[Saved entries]
(** * Audio fingerprinting: peak extraction, landmark hashing, index and matcher

    A shallow embedding of [src/audio-fingerprinting-core.py] and
    [src/audio-fingerprinting-database.py].

    Conventions of the embedding:
    - Python [int]s are [Z]; list indices produced by [range]/[enumerate]
      are [nat] and are injected into [Z] where the code stores them.
    - Finite floating-point values (decibel magnitudes, samples, the match
      confidence) are the rationals they denote, in [Q]; comparisons of
      finite floats agree with the comparisons of those rationals, and the
      correctly rounded quotient of two integers is monotone in the exact
      quotient.  Equality of magnitudes is [Qeq], as Python's [==] on floats
      is numeric.
    - [sorted(..., reverse=True)] and [list.sort(reverse=True)] are stable;
      they are embedded as a stable insertion sort, which computes the same
      list as any other stable sort ([stable_sort_unique]).
    - A [dict] is an association list in insertion order, since the code
      iterates over its dictionaries.
    - Exceptions and the module logger are explicit: a computation takes the
      log and gives back an outcome and the extended log.
    - [librosa] and the storage engine are collaborators: the first is an
      interface of functions that may raise, the second is the table of rows
      for insertion and an arbitrary answer to each [SELECT] for matching. *)

From Stdlib Require Import Strings.String Strings.Ascii Strings.Byte DecimalString.
From Stdlib Require Import List ZArith QArith Bool Lia Permutation Sorted.
Import ListNotations.

Local Open Scope Z_scope.

(** ** Python built-ins used by the code *)

(** [l[lo:hi]] for non-negative bounds. *)
Definition slice {A : Type} (lo hi : nat) (l : list A) : list A :=
  firstn (hi - lo) (skipn lo l).

(** [l[:n]]; a negative [n] counts from the end of [l]. *)
Definition slice_to {A : Type} (n : Z) (l : list A) : list A :=
  if 0 <=? n then firstn (Z.to_nat n) l
  else firstn (Z.to_nat (Z.of_nat (length l) + n)) l.

(** [range(lo, hi)] when [lo] is an index. *)
Definition range (lo : nat) (hi : Z) : list nat :=
  seq lo (Z.to_nat (hi - Z.of_nat lo)).

(** [enumerate(l)] *)
Definition enumerate {A : Type} (l : list A) : list (nat * A) :=
  combine (seq 0 (length l)) l.

(** [str(n)] for an [int] *)
Definition str (n : Z) : string := NilZero.string_of_int (Z.to_int n).

Definition Qlt_bool (x y : Q) : bool := negb (Qle_bool y x).

(** [max(x :: rest)]: the first of the largest items. *)
Definition py_max (x : Q) (rest : list Q) : Q :=
  fold_left (fun m y => if Qlt_bool m y then y else m) rest x.

(** [sorted(l, key=key, reverse=True)] *)
Fixpoint insert_desc {A : Type} (key : A -> Q) (x : A) (l : list A) : list A :=
  match l with
  | [] => [x]
  | y :: l' =>
      if Qle_bool (key y) (key x) then x :: l else y :: insert_desc key x l'
  end.

Definition sorted_reverse {A : Type} (key : A -> Q) (l : list A) : list A :=
  fold_right (insert_desc key) [] l.

(** ** [hashlib.sha256] (FIPS 180-4), on 32-bit words held in [Z] *)

Module SHA256.

Definition w32 (x : Z) : Z := x mod 2 ^ 32.

Definition add32 (x y : Z) : Z := w32 (x + y).

Definition rotr (n x : Z) : Z :=
  Z.lor (Z.shiftr x n) (w32 (Z.shiftl x (32 - n))).

Definition not32 (x : Z) : Z := Z.lxor x (2 ^ 32 - 1).

Definition ch (x y z : Z) : Z := Z.lxor (Z.land x y) (Z.land (not32 x) z).

Definition maj (x y z : Z) : Z :=
  Z.lxor (Z.lxor (Z.land x y) (Z.land x z)) (Z.land y z).

Definition bsig0 (x : Z) : Z := Z.lxor (Z.lxor (rotr 2 x) (rotr 13 x)) (rotr 22 x).
Definition bsig1 (x : Z) : Z := Z.lxor (Z.lxor (rotr 6 x) (rotr 11 x)) (rotr 25 x).
Definition ssig0 (x : Z) : Z := Z.lxor (Z.lxor (rotr 7 x) (rotr 18 x)) (Z.shiftr x 3).
Definition ssig1 (x : Z) : Z := Z.lxor (Z.lxor (rotr 17 x) (rotr 19 x)) (Z.shiftr x 10).

(** Round constants: the fractional parts of the cube roots of the first
    sixty-four primes, 32 bits each. *)
Definition round_constants : list Z :=
  [ 1116352408; 1899447441; 3049323471; 3921009573;
    961987163; 1508970993; 2453635748; 2870763221;
    3624381080; 310598401; 607225278; 1426881987;
    1925078388; 2162078206; 2614888103; 3248222580;
    3835390401; 4022224774; 264347078; 604807628;
    770255983; 1249150122; 1555081692; 1996064986;
    2554220882; 2821834349; 2952996808; 3210313671;
    3336571891; 3584528711; 113926993; 338241895;
    666307205; 773529912; 1294757372; 1396182291;
    1695183700; 1986661051; 2177026350; 2456956037;
    2730485921; 2820302411; 3259730800; 3345764771;
    3516065817; 3600352804; 4094571909; 275423344;
    430227734; 506948616; 659060556; 883997877;
    958139571; 1322822218; 1537002063; 1747873779;
    1955562222; 2024104815; 2227730452; 2361852424;
    2428436474; 2756734187; 3204031479; 3329325298 ].

(** Initial state: the fractional parts of the square roots of the first
    eight primes. *)
Definition initial_state : list Z :=
  [ 1779033703; 3144134277; 1013904242; 2773480762;
    1359893119; 2600822924; 528734635; 1541459225 ].

(** The message, the byte 0x80, zero bytes up to 56 modulo 64, and the bit
    length on eight bytes, most significant first. *)
Definition big_endian (width : nat) (x : Z) : list Z :=
  map (fun i => Z.shiftr x (8 * Z.of_nat i) mod 256) (rev (seq 0 width)).

Definition pad (msg : list Z) : list Z :=
  let len := Z.of_nat (length msg) in
  msg ++ [128] ++ repeat 0 (Z.to_nat ((55 - len) mod 64)) ++ big_endian 8 (8 * len).

Definition of_big_endian (bs : list Z) : Z :=
  fold_left (fun acc b => acc * 256 + b) bs 0.

(** Cut a list into pieces of [n] items; [fuel] bounds the number of
    pieces. *)
Fixpoint chunks {A : Type} (fuel n : nat) (l : list A) : list (list A) :=
  match fuel, l with
  | O, _ | _, [] => []
  | S fuel', _ => firstn n l :: chunks fuel' n (skipn n l)
  end.

Definition words_of_bytes (bs : list Z) : list Z :=
  map of_big_endian (chunks (length bs) 4 bs).

(** The sixty-four words of the message schedule of one block. *)
Fixpoint schedule (n : nat) (ws : list Z) : list Z :=
  match n with
  | O => ws
  | S n' =>
      let t := length ws in
      let at_back k := nth (t - k) ws 0 in
      schedule n'
        (ws ++ [add32 (add32 (add32 (ssig1 (at_back 2%nat)) (at_back 7%nat))
                         (ssig0 (at_back 15%nat))) (at_back 16%nat)])
  end.

Record regs := Regs { ra : Z; rb : Z; rc : Z; rd : Z; re : Z; rf : Z; rg : Z; rh : Z }.

Definition round (s : regs) (kw : Z * Z) : regs :=
  let t1 := add32 (add32 (add32 (add32 (rh s) (bsig1 (re s)))
                     (ch (re s) (rf s) (rg s))) (fst kw)) (snd kw) in
  let t2 := add32 (bsig0 (ra s)) (maj (ra s) (rb s) (rc s)) in
  Regs (add32 t1 t2) (ra s) (rb s) (rc s) (add32 (rd s) t1) (re s) (rf s) (rg s).

Definition regs_of (h : list Z) : regs :=
  Regs (nth 0 h 0) (nth 1 h 0) (nth 2 h 0) (nth 3 h 0)
       (nth 4 h 0) (nth 5 h 0) (nth 6 h 0) (nth 7 h 0).

Definition list_of (s : regs) : list Z :=
  [ra s; rb s; rc s; rd s; re s; rf s; rg s; rh s].

Definition compress (h : list Z) (block : list Z) : list Z :=
  let s := fold_left round (combine round_constants (schedule 48 block)) (regs_of h) in
  map (fun p => add32 (fst p) (snd p)) (combine h (list_of s)).

Definition digest_words (msg : list Z) : list Z :=
  let ws := words_of_bytes (pad msg) in
  fold_left compress (chunks (length ws) 16 ws) initial_state.

(** [int(hashlib.sha256(msg).hexdigest(), 16)] *)
Definition digest_int (msg : list Z) : Z :=
  fold_left (fun acc h => acc * 2 ^ 32 + h) (digest_words msg) 0.

End SHA256.

(** [s.encode()]: the bytes of the string. *)
Definition encode (s : string) : list Z :=
  map (fun b => Z.of_N (Byte.to_N b)) (list_byte_of_string s).

Definition sha256_hexdigest_int (s : string) : Z := SHA256.digest_int (encode s).

(** ** [os.path] on POSIX paths *)

Fixpoint rfind_from (c : ascii) (s : string) (i last : Z) : Z :=
  match s with
  | EmptyString => last
  | String a rest => rfind_from c rest (i + 1) (if Ascii.eqb a c then i else last)
  end.

(** [s.rfind(c)]: the index of the last [c], or [-1]. *)
Definition rfind (c : ascii) (s : string) : Z := rfind_from c s 0 (-1).

(** [s[i:]] and [s[:i]] for [0 <= i]. *)
Definition str_from (i : Z) (s : string) : string :=
  substring (Z.to_nat i) (String.length s - Z.to_nat i) s.

Definition str_to (i : Z) (s : string) : string := substring 0 (Z.to_nat i) s.

Definition basename (p : string) : string := str_from (rfind "/" p + 1) p.

(** Whether some character of [s] at an index in [lo, hi) is not [c]. *)
Fixpoint has_other (c : ascii) (s : string) (i lo hi : Z) : bool :=
  match s with
  | EmptyString => false
  | String a rest =>
      ((lo <=? i) && (i <? hi) && negb (Ascii.eqb a c)) || has_other c rest (i + 1) lo hi
  end.

(** [os.path.splitext(p)]: the extension starts at the last dot of the last
    component, unless that component is made of leading dots up to it. *)
Definition splitext (p : string) : string * string :=
  let sepIndex := rfind "/" p in
  let dotIndex := rfind "." p in
  if (sepIndex <? dotIndex) && has_other "." p 0 (sepIndex + 1) dotIndex
  then (str_to dotIndex p, str_from dotIndex p)
  else (p, EmptyString).

(** ** Exceptions and logging *)

Inductive exn : Type :=
| ValueError (msg : string)
| OtherError (msg : string).

(** [str(e)] *)
Definition exn_str (e : exn) : string :=
  match e with ValueError msg | OtherError msg => msg end.

Inductive outcome (A : Type) : Type :=
| Returned (a : A)
| Raised (e : exn).

Arguments Returned {A} a.
Arguments Raised {A} e.

(** The records written with [logger.error], oldest first. *)
Definition log : Type := list string.

Definition M (A : Type) : Type := log -> outcome A * log.

Definition ret {A : Type} (a : A) : M A := fun lg => (Returned a, lg).

Definition raise {A : Type} (e : exn) : M A := fun lg => (Raised e, lg).

Definition lift {A : Type} (o : outcome A) : M A := fun lg => (o, lg).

## Work instruction
Only the lines above from the one with "(skipn n l)" through the one with "Definition digest_words (msg" should be duplicated, character for character.

## Task result
  | S fuel', _ => firstn n l :: chunks fuel' n (skipn n l)
  end.

Definition words_of_bytes (bs : list Z) : list Z :=
  map of_big_endian (chunks (length bs) 4 bs).

(** The sixty-four words of the message schedule of one block. *)
Fixpoint schedule (n : nat) (ws : list Z) : list Z :=
  match n with
  | O => ws
  | S n' =>
      let t := length ws in
      let at_back k := nth (t - k) ws 0 in
      schedule n'
        (ws ++ [add32 (add32 (add32 (ssig1 (at_back 2%nat)) (at_back 7%nat))
                         (ssig0 (at_back 15%nat))) (at_back 16%nat)])
  end.

Record regs := Regs { ra : Z; rb : Z; rc : Z; rd : Z; re : Z; rf : Z; rg : Z; rh : Z }.

Definition round (s : regs) (kw : Z * Z) : regs :=
  let t1 := add32 (add32 (add32 (add32 (rh s) (bsig1 (re s)))
                     (ch (re s) (rf s) (rg s))) (fst kw)) (snd kw) in
  let t2 := add32 (bsig0 (ra s)) (maj (ra s) (rb s) (rc s)) in
  Regs (add32 t1 t2) (ra s) (rb s) (rc s) (add32 (rd s) t1) (re s) (rf s) (rg s).

Definition regs_of (h : list Z) : regs :=
  Regs (nth 0 h 0) (nth 1 h 0) (nth 2 h 0) (nth 3 h 0)
       (nth 4 h 0) (nth 5 h 0) (nth 6 h 0) (nth 7 h 0).

Definition list_of (s : regs) : list Z :=
  [ra s; rb s; rc s; rd s; re s; rf s; rg s; rh s].

Definition compress (h : list Z) (block : list Z) : list Z :=
  let s := fold_left round (combine round_constants (schedule 48 block)) (regs_of h) in
  map (fun p => add32 (fst p) (snd p)) (combine h (list_of s)).

Definition digest_words (msg : list Z) : list Z :=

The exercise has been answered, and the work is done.